It seems to me that D&S now has two distinctly different problems in regard to emissions from their locomotives:
They originally had a problem with the specific objection to overnight smoke in Durango that could be seen and smelled. Lots of solutions were considered including more scrubbers, gas or electric heaters in the fireboxes, a central house boiler, overfire jets with pre-heated air, better firing technique, wood fuel, better coal, and rebuilding the locomotives with gas producer fireboxes and Lempor exhausts.
Planting trees to offset a carbon footprint is the acknowledgement that there is a now a second, much larger, more general problem than the original overnight nuisance smoke in Durango. You can tell that these are two separate problems because the solution to one hardly applies to the other.
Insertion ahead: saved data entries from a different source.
(* ===== verification/RequestLeaf.v ===== *)
(** * nori-hash/src/merkle_poseidon_fixed.rs: the leaf of a verified request

    Packing of (target, key count, two keys, value) into four field elements,
    and their Poseidon hash. *)
From S2P Require Import Prelude Externals StorageLayout Types Merkle Instances.

Section RequestLeaf.
  Context `{PoseidonSponge}.

(** [Fp::from_bytes(..)?] into an [anyhow::Error] *)
Definition fp_from_bytes_anyhow (bs : list byte) : res anyhow Fp :=
  map_err fhe_to_string (of_sum (fp_from_bytes bs)).

Definition pack_request_leaf_fields (target : Address) (collection_keys_count : u8)
    (collection_key_0 collection_key_1 : B256) (value : U256) : res anyhow (list Fp) :=
  let target_bytes := fb_bytes target in
  let key_0_bytes := fb_bytes collection_key_0 in
  let key_1_bytes := fb_bytes collection_key_1 in
  let value_bytes := fb_bytes (b256_from_u256 value) in
  let first_field_bytes := write_at 0 target_bytes (replicate 32 x00) in
  first_field_bytes ← vec_set first_field_bytes 20 (byte_of_Z collection_keys_count);
  k0 ← index key_0_bytes 0; first_field_bytes ← vec_set first_field_bytes 21 k0;
  k1 ← index key_1_bytes 0; first_field_bytes ← vec_set first_field_bytes 22 k1;
  v0 ← index value_bytes 0; first_field_bytes ← vec_set first_field_bytes 23 v0;
  k0s ← slice key_0_bytes 1 32;
  let second_field_bytes := write_at 0 k0s (replicate 32 x00) in
  k1s ← slice key_1_bytes 1 32;
  let third_field_bytes := write_at 0 k1s (replicate 32 x00) in
  vs ← slice value_bytes 1 32;
  let fourth_field_bytes := write_at 0 vs (replicate 32 x00) in
  f1 ← fp_from_bytes_anyhow first_field_bytes;
  f2 ← fp_from_bytes_anyhow second_field_bytes;
  f3 ← fp_from_bytes_anyhow third_field_bytes;
  f4 ← fp_from_bytes_anyhow fourth_field_bytes;
  Ok [f1; f2; f3; f4].

Definition hash_request_leaf (target : Address) (collection_keys_count : u8)
    (collection_key_0 collection_key_1 : B256) (value : U256) : res anyhow Fp :=
  fields ← pack_request_leaf_fields target collection_keys_count collection_key_0 collection_key_1 value;
  Ok (poseidon_hash fields).

(** ** The packed bytes *)

(** The first field: 24 bytes of payload. *)
Definition first_payload (target : Address) (count : u8) (k0 k1 v : byte) : list byte :=
  fb_bytes target ++ [byte_of_Z count; k0; k1; v].

Lemma insert_pad (l : list byte) n (x : byte) :
  <[length l:=x]> (l ++ replicate (S n) x00) = (l ++ [x]) ++ replicate n x00.
Proof.
  rewrite insert_app_r_alt by done. rewrite Nat.sub_diag, <-app_assoc. done.
Qed.
Lemma vec_set_pad {E} (l : list byte) k n (x : byte) : k = length l →
  vec_set (E:=E) (l ++ replicate (S n) x00) k x = Ok ((l ++ [x]) ++ replicate n x00).
Proof.
  intros ->. rewrite vec_set_in by (rewrite length_app, length_replicate; lia). by rewrite insert_pad.
Qed.
Lemma write_at_front (src : list byte) n : length src = n → (n ≤ 32)%nat →
  write_at 0 src (replicate 32 x00) = src ++ replicate (32 - n) x00.
Proof. intros <- Hn. unfold write_at. simpl take. rewrite app_nil_l, drop_replicate. done. Qed.

Lemma fb32_cons (b : B256) : ∃ x t, fb_bytes b = x :: t ∧ length t = 31%nat.
Proof. pose proof (length_fb b) as Hl. destruct (fb_bytes b) as [|x t]; [done|]. exists x, t. by injection Hl. Qed.
Lemma slice_cons {E} (x : byte) t : length t = 31%nat → slice (E:=E) (x :: t) 1 32 = Ok t.
Proof. intros Hl. rewrite slice_in by (simpl; lia). rewrite skipn_cons, drop_0, take_ge; [done|lia]. Qed.

Context `{!PastaFieldLaws}.

Lemma fp_from_padded (l : list byte) n : length l = n → (n ≤ 31)%nat →
  ∃ x, fp_from_bytes_anyhow (l ++ replicate (32 - n) x00) = Ok x ∧ fp_Z x = le_val l.
Proof.
  intros Hl Hn.
  assert (le_val (l ++ replicate (32 - n) x00) = le_val l) as Hv.
  { rewrite le_val_app, le_val_zeros. lia. }
  pose proof (le_val_bound l) as Hb. pose proof fp_modulus_bound as Hm.
  destruct (fp_from_bytes_spec (l ++ replicate (32 - n) x00)) as (x & Hx & Hz).
  - rewrite length_app, length_replicate. lia.
  - rewrite Hv. rewrite Hl in Hb. pose proof (Z.pow_le_mono_r 256 (Z.of_nat n) 31 ltac:(lia) ltac:(lia)).
    eapply Z.lt_trans; [|exact (proj1 Hm)]. eapply Z.lt_le_trans; [apply Hb|]. by etrans.
  - exists x. unfold fp_from_bytes_anyhow. rewrite Hx, Hz, Hv. done.
Qed.

(** What [pack_request_leaf_fields] returns: the little-endian values of the payloads. *)
Lemma pack_fields_Ok target count key_0 key_1 value :
  ∃ k0 t0 k1 t1 v t fs,
    fb_bytes key_0 = k0 :: t0 ∧ fb_bytes key_1 = k1 :: t1 ∧ fb_bytes (b256_from_u256 value) = v :: t ∧
    length t0 = 31%nat ∧ length t1 = 31%nat ∧ length t = 31%nat ∧
    pack_request_leaf_fields target count key_0 key_1 value = Ok fs ∧
    fp_Z <$> fs = le_val <$> [first_payload target count k0 k1 v; t0; t1; t].
Proof.
  destruct (fb32_cons key_0) as (k0 & t0 & Hk0 & Hl0), (fb32_cons key_1) as (k1 & t1 & Hk1 & Hl1),
    (fb32_cons (b256_from_u256 value)) as (v & t & Hv & Hl).
  unfold pack_request_leaf_fields. rewrite Hk0, Hk1, Hv.
  rewrite (write_at_front _ 20) by (try apply length_fb; lia).
  pose proof (length_fb target) as Ht.
  rewrite (vec_set_pad _ 20 11) by done. rewrite Ok_bind. cbn [index lookup list_lookup unwrap]. rewrite Ok_bind.
  rewrite (vec_set_pad _ 21 10) by (rewrite !length_app; simpl; lia). rewrite !Ok_bind.
  rewrite (vec_set_pad _ 22 9) by (rewrite !length_app; simpl; lia). rewrite !Ok_bind.
  rewrite (vec_set_pad _ 23 8) by (rewrite !length_app; simpl; lia). rewrite !Ok_bind.
  rewrite !slice_cons by done. rewrite !Ok_bind. rewrite !(write_at_front _ 31) by (done || lia).
  destruct (fp_from_padded (first_payload target count k0 k1 v) 24) as (f1 & Hf1 & Hz1);
    [unfold first_payload; rewrite length_app; simpl; lia|lia|].
  destruct (fp_from_padded t0 31) as (f2 & Hf2 & Hz2); [done|lia|].
  destruct (fp_from_padded t1 31) as (f3 & Hf3 & Hz3); [done|lia|].
  destruct (fp_from_padded t 31) as (f4 & Hf4 & Hz4); [done|lia|].
  unfold first_payload in Hf1. rewrite <-!app_assoc in *.
  exists k0, t0, k1, t1, v, t, [f1; f2; f3; f4]. split_and!; try done.
  - change (32 - 24)%nat with 8%nat in *. simpl app in *. rewrite Hf1, Hf2, Hf3, Hf4. done.
  - simpl. by rewrite Hz1, Hz2, Hz3, Hz4.
Qed.

Lemma byte_of_Z_inj (a b : u8) : byte_of_Z a = byte_of_Z b → a = b.
Proof.
  intros Heq. apply (f_equal byte_Z) in Heq. rewrite !byte_Z_of_Z in Heq. apply uint_eq.
  pose proof (uint_range a). pose proof (uint_range b). change (2 ^ Z.of_nat 8) with 256 in *.
  by rewrite !Z.mod_small in Heq by lia.
Qed.
Lemma b256_of_bytes (a b : B256) x t : fb_bytes a = x :: t → fb_bytes b = x :: t → a = b.
Proof. intros Ha Hb. apply fb_eq. congruence. Qed.

Lemma pack_fields_inj t1 c1 a1 b1 v1 t2 c2 a2 b2 v2 fs :
  pack_request_leaf_fields t1 c1 a1 b1 v1 = Ok fs → pack_request_leaf_fields t2 c2 a2 b2 v2 = Ok fs →
  (t1, c1, a1, b1, v1) = (t2, c2, a2, b2, v2).
Proof.
  destruct (pack_fields_Ok t1 c1 a1 b1 v1) as (p0 & p1 & q0 & q1 & r0 & r1 & fs1 & Ha1 & Hb1 & Hv1 & L1 & L2 & L3 & -> & Hf1).
  destruct (pack_fields_Ok t2 c2 a2 b2 v2) as (p0' & p1' & q0' & q1' & r0' & r1' & fs2 & Ha2 & Hb2 & Hv2 & L1' & L2' & L3' & -> & Hf2).
  intros [= ->] [= ->]. rewrite Hf1 in Hf2. injection Hf2 as E1 E2 E3 E4.
  apply le_val_inj in E2 as ->; [|congruence]. apply le_val_inj in E3 as ->; [|congruence].
  apply le_val_inj in E4 as ->; [|congruence].
  apply le_val_inj in E1; [|unfold first_payload; by rewrite !length_app, !length_fb].
  apply app_inj_1 in E1 as [Ht E1]; [|by rewrite !length_fb]. injection E1 as Hc -> -> ->.
  apply fb_eq in Ht as ->. apply byte_of_Z_inj in Hc as ->.
  rewrite (b256_of_bytes _ _ _ _ Ha1 Ha2), (b256_of_bytes _ _ _ _ Hb1 Hb2).
  by rewrite (b256_from_u256_inj _ _ (b256_of_bytes _ _ _ _ Hv1 Hv2)).
Qed.

Lemma hash_request_leaf_Ok target count key_0 key_1 value :
  ∃ fs, pack_request_leaf_fields target count key_0 key_1 value = Ok fs ∧ length fs = 4%nat ∧
    hash_request_leaf target count key_0 key_1 value = Ok (poseidon_hash fs).
Proof.
  destruct (pack_fields_Ok target count key_0 key_1 value)
    as (? & ? & ? & ? & ? & ? & fs & _ & _ & _ & _ & _ & _ & Hp & Hf).
  exists fs. unfold hash_request_leaf. rewrite Hp. split_and!; [done| |done].
  apply (f_equal length) in Hf. by rewrite length_fmap in Hf.
Qed.

(** Hashing a request never fails: the four packed words are always
    canonical field elements, whatever the five inputs are. *)
Lemma hash_request_leaf_total target count key_0 key_1 value :
  ∃ hash, hash_request_leaf target count key_0 key_1 value = Ok hash.
Proof. destruct (hash_request_leaf_Ok target count key_0 key_1 value) as (fs & _ & _ & ->). by eexists. Qed.

(** The packing is injective: the key count, the unused bytes and the split of
    each 32-byte word over two fields lose nothing. *)
Lemma pack_request_leaf_fields_injective t1 c1 a1 b1 v1 t2 c2 a2 b2 v2 fs :
  pack_request_leaf_fields t1 c1 a1 b1 v1 = Ok fs → pack_request_leaf_fields t2 c2 a2 b2 v2 = Ok fs →
  t1 = t2 ∧ c1 = c2 ∧ a1 = a2 ∧ b1 = b2 ∧ v1 = v2.
Proof. intros P1 P2. pose proof (pack_fields_inj _ _ _ _ _ _ _ _ _ _ _ P1 P2). naive_solver. Qed.

(** Two requests whose packed fields differ and have one hash. *)
Definition leaf_collision (r1 r2 : Address * u8 * B256 * B256 * U256) : Prop := ∃ f1 f2 : list Fp,
  (let '(t, c, a, b, v) := r1 in pack_request_leaf_fields t c a b v) = Ok f1 ∧
  (let '(t, c, a, b, v) := r2 in pack_request_leaf_fields t c a b v) = Ok f2 ∧
  f1 ≠ f2 ∧ poseidon_hash f1 = poseidon_hash f2.

Lemma hash_request_leaf_inj t1 c1 a1 b1 v1 t2 c2 a2 b2 v2 :
  hash_request_leaf t1 c1 a1 b1 v1 = hash_request_leaf t2 c2 a2 b2 v2 →
  (t1, c1, a1, b1, v1) = (t2, c2, a2, b2, v2) ∨ leaf_collision (t1, c1, a1, b1, v1) (t2, c2, a2, b2, v2).
Proof.
  destruct (hash_request_leaf_Ok t1 c1 a1 b1 v1) as (f1 & P1 & L1 & ->).
  destruct (hash_request_leaf_Ok t2 c2 a2 b2 v2) as (f2 & P2 & L2 & ->). intros [= Heq].
  destruct (decide (f1 = f2)) as [->|Hne]; [left; by eapply pack_fields_inj|right; by exists f1, f2].
Qed.

(** A leaf commits to the request: two requests with one leaf hash are the
    same target, key count, keys and value, or the field elements they are packed
    into differ and have one Poseidon hash. *)
Lemma hash_request_leaf_binding t1 c1 a1 b1 v1 t2 c2 a2 b2 v2 hash :
  hash_request_leaf t1 c1 a1 b1 v1 = Ok hash → hash_request_leaf t2 c2 a2 b2 v2 = Ok hash →
  (t1 = t2 ∧ c1 = c2 ∧ a1 = a2 ∧ b1 = b2 ∧ v1 = v2) ∨
  leaf_collision (t1, c1, a1, b1, v1) (t2, c2, a2, b2, v2).
Proof.
  intros <- Heq. symmetry in Heq. apply hash_request_leaf_inj in Heq as [|]; [left; naive_solver|by right].
Qed.
End RequestLeaf.

(** ** Witnesses: the all-ones request of the source's tests *)

Definition packed_max : list Fp := ok_default []
  (pack_request_leaf_fields (repeat_byte 20 xff) (to_uint 8 255) (repeat_byte 32 xff) (repeat_byte 32 xff)
     (to_uint 256 (-1))).
Definition hashed_max : Fp := ok_default fp_zero
  (hash_request_leaf (repeat_byte 20 xff) (to_uint 8 255) (repeat_byte 32 xff) (repeat_byte 32 xff)
     (to_uint 256 (-1))).

Lemma pack_request_leaf_fields_injective_witness :
  let target := repeat_byte 20 xff in let key := repeat_byte 32 xff in
  target = target ∧ to_uint 8 255 = to_uint 8 511 ∧ key = key ∧ key = key ∧
  to_uint 256 (-1) = to_uint 256 (2 ^ 256 - 1).
Proof. apply (pack_request_leaf_fields_injective _ _ _ _ _ _ _ _ _ _ packed_max); vm_compute; reflexivity. Defined.

Lemma hash_request_leaf_binding_witness :
  let target := repeat_byte 20 xff in let key := repeat_byte 32 xff in
  (target = target ∧ to_uint 8 255 = to_uint 8 511 ∧ key = key ∧ key = key ∧
  to_uint 256 (-1) = to_uint 256 (2 ^ 256 - 1)) ∨
  leaf_collision (target, to_uint 8 255, key, key, to_uint 256 (-1))
    (target, to_uint 8 511, key, key, to_uint 256 (2 ^ 256 - 1)).
Proof. apply (hash_request_leaf_binding _ _ _ _ _ _ _ _ _ _ hashed_max); vm_compute; reflexivity. Defined.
If everybody is satisfied that planting a certain number of trees solves that second problem, then it seems like an easy fix, probably a lot easier and cheaper than fixing the original overnight smoke problem. But this second problem is a problem that nobody can see and may not even exist. Even more importantly, nobody can say for sure whether any particular remedy solves this invisible problem. Aside from the issue of whatever D&S is spending today to offset their carbon, fundamentally carbon offsets cost money. And that money goes to people who do things to offset your carbon and decide when you have done enough. So that is why I see it as a very ominous slippery slope. Once you do a little to fix this problem, you acknowledge that the problem exists; and establish your obligation to completely fix it, without having any idea of the cost.